[Data items]
----------------
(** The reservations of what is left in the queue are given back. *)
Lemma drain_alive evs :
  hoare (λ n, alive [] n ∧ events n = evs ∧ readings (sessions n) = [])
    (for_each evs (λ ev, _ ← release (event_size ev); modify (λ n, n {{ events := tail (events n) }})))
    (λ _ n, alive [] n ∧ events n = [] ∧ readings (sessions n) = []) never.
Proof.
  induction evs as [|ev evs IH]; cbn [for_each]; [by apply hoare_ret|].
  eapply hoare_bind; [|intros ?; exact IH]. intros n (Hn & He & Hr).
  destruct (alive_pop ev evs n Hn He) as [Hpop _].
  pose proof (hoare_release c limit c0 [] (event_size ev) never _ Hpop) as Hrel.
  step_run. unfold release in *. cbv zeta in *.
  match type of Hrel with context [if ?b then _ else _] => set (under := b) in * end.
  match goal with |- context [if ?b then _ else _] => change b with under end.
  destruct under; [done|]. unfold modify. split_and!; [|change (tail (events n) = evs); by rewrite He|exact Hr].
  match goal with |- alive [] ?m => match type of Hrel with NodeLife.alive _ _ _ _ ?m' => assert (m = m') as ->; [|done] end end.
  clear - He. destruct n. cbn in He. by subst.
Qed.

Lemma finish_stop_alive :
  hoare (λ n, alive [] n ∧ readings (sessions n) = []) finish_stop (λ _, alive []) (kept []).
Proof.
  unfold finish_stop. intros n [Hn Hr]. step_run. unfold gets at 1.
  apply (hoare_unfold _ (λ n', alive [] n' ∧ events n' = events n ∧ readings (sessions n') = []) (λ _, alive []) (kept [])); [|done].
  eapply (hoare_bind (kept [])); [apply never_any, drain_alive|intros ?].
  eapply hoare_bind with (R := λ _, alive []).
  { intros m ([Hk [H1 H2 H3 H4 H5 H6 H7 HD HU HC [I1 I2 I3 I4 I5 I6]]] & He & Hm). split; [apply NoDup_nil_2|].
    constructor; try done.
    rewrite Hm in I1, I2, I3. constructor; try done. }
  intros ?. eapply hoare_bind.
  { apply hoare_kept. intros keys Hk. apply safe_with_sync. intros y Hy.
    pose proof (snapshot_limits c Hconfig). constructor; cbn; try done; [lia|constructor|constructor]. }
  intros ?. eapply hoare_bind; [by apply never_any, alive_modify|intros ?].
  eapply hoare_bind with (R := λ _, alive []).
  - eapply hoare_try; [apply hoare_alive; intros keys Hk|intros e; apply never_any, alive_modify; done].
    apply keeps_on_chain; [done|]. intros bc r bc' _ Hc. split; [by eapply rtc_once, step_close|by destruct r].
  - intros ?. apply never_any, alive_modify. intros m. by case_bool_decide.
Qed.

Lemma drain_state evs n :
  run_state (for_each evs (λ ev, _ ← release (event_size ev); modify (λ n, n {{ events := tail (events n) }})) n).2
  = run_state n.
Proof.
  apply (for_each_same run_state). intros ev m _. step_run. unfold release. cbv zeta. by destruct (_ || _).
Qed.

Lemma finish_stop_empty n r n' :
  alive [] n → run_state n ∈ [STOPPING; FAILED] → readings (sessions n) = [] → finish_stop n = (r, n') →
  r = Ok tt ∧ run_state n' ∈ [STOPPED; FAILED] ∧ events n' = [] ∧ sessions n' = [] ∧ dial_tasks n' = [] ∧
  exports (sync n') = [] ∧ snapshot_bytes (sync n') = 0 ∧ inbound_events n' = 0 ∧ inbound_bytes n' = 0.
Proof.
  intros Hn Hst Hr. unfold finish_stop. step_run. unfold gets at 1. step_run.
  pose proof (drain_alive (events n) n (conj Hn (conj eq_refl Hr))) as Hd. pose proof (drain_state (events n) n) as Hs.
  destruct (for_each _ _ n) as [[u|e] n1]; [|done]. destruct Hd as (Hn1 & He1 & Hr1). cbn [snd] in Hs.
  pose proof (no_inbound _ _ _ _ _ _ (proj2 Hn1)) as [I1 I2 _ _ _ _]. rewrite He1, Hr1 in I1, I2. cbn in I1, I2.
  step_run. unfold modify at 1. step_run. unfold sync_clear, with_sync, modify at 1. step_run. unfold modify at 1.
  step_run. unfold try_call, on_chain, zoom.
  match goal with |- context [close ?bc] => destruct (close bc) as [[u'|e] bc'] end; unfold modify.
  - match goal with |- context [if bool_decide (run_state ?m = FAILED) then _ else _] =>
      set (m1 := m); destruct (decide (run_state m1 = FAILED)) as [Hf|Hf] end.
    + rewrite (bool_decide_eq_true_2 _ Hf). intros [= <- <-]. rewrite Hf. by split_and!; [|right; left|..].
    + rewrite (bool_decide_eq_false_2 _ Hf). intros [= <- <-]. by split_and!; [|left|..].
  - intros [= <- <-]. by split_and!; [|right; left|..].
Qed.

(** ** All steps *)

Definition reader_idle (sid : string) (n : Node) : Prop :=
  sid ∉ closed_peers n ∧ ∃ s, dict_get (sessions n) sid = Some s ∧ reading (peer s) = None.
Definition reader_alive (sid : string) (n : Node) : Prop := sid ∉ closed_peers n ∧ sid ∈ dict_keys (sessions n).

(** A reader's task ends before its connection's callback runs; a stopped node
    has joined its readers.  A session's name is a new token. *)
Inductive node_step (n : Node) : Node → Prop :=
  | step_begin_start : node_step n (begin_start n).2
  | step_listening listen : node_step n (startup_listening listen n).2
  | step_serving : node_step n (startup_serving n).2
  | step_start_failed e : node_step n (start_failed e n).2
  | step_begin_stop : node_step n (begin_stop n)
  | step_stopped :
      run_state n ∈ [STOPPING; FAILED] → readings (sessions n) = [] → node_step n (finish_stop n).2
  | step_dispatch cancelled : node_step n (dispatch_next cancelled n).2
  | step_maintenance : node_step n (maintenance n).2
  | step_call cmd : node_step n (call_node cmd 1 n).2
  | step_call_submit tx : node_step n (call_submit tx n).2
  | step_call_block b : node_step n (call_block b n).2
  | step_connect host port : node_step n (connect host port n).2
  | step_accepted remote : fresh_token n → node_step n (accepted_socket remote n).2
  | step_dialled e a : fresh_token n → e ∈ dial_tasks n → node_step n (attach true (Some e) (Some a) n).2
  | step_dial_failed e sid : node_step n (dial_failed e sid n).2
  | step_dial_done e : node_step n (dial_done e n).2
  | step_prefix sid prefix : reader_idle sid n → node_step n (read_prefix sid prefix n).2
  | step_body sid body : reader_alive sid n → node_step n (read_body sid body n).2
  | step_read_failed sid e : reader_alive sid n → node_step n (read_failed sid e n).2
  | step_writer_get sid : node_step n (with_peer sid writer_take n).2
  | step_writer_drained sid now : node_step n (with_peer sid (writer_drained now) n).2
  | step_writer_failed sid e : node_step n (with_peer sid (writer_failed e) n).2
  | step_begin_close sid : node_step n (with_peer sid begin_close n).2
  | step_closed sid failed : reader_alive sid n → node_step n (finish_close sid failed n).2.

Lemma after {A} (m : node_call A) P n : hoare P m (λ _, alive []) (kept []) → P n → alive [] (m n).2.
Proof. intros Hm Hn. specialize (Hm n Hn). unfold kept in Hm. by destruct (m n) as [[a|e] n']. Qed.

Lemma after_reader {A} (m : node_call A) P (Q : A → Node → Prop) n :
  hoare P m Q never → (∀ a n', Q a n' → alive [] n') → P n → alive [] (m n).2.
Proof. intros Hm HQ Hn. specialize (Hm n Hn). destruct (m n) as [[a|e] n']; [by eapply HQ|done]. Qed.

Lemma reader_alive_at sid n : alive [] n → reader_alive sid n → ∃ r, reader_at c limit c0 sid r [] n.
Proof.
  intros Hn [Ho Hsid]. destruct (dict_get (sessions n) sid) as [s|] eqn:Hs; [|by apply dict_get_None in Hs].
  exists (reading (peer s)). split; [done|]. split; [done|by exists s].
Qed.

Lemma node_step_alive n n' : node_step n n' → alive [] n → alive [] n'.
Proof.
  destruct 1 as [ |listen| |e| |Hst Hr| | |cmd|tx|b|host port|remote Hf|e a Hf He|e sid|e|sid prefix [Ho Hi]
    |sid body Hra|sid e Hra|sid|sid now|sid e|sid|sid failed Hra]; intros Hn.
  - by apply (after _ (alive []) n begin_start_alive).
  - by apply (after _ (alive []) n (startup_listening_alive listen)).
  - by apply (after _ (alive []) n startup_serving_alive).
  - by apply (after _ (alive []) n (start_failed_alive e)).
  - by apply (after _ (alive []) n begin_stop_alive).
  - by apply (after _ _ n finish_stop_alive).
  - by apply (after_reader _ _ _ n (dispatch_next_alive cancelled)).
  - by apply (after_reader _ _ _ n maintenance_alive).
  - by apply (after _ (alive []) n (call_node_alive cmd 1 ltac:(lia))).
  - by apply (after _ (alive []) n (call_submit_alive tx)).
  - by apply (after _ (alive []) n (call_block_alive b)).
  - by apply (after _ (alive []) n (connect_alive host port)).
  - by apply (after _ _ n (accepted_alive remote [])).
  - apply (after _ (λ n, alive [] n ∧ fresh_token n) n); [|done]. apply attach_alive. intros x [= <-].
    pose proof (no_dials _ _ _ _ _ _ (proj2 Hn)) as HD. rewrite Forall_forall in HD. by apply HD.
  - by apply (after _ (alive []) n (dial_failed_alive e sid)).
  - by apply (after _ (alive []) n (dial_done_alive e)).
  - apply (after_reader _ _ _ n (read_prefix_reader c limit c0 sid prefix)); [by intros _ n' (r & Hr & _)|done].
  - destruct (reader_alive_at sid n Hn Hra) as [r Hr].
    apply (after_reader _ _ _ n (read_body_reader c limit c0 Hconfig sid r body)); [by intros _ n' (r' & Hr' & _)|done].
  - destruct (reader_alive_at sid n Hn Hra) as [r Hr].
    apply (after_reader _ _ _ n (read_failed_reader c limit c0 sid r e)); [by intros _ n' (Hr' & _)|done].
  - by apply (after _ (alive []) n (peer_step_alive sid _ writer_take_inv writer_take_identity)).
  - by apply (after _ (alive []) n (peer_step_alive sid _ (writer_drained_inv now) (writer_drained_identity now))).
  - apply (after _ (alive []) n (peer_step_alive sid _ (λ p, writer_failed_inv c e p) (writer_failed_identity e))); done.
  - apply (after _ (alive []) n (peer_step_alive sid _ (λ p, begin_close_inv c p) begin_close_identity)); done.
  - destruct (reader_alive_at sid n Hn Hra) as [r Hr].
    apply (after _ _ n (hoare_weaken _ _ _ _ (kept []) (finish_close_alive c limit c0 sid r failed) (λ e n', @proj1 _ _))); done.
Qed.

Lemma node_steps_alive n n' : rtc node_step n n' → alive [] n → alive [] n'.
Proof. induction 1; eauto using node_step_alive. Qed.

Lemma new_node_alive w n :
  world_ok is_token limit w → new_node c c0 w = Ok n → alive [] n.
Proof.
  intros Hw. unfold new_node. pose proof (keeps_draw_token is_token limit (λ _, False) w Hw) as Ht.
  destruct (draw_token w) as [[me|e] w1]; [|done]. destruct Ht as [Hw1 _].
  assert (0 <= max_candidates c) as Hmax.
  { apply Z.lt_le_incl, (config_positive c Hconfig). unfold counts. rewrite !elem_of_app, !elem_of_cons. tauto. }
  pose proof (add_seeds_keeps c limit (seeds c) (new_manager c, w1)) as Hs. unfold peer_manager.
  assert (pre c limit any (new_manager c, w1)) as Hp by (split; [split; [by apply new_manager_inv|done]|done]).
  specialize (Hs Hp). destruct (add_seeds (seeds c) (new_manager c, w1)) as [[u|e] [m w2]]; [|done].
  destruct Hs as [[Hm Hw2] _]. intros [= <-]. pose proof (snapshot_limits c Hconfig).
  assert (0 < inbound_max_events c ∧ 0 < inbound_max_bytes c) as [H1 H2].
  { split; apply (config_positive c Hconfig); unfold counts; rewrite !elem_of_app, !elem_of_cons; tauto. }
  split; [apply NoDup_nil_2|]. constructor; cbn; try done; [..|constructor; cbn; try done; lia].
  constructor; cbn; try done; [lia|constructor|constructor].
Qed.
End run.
----------------
**Exercise directions:**
Which lines belong in the answer? Exactly those from the first line of the entries through the line holding "match goal with |- context [if ?b", inclusive, copied unchanged.

**Task response:**
(** The reservations of what is left in the queue are given back. *)
Lemma drain_alive evs :
  hoare (λ n, alive [] n ∧ events n = evs ∧ readings (sessions n) = [])
    (for_each evs (λ ev, _ ← release (event_size ev); modify (λ n, n {{ events := tail (events n) }})))
    (λ _ n, alive [] n ∧ events n = [] ∧ readings (sessions n) = []) never.
Proof.
  induction evs as [|ev evs IH]; cbn [for_each]; [by apply hoare_ret|].
  eapply hoare_bind; [|intros ?; exact IH]. intros n (Hn & He & Hr).
  destruct (alive_pop ev evs n Hn He) as [Hpop _].
  pose proof (hoare_release c limit c0 [] (event_size ev) never _ Hpop) as Hrel.
  step_run. unfold release in *. cbv zeta in *.
  match type of Hrel with context [if ?b then _ else _] => set (under := b) in * end.
  match goal with |- context [if ?b then _ else _] => change b with under end.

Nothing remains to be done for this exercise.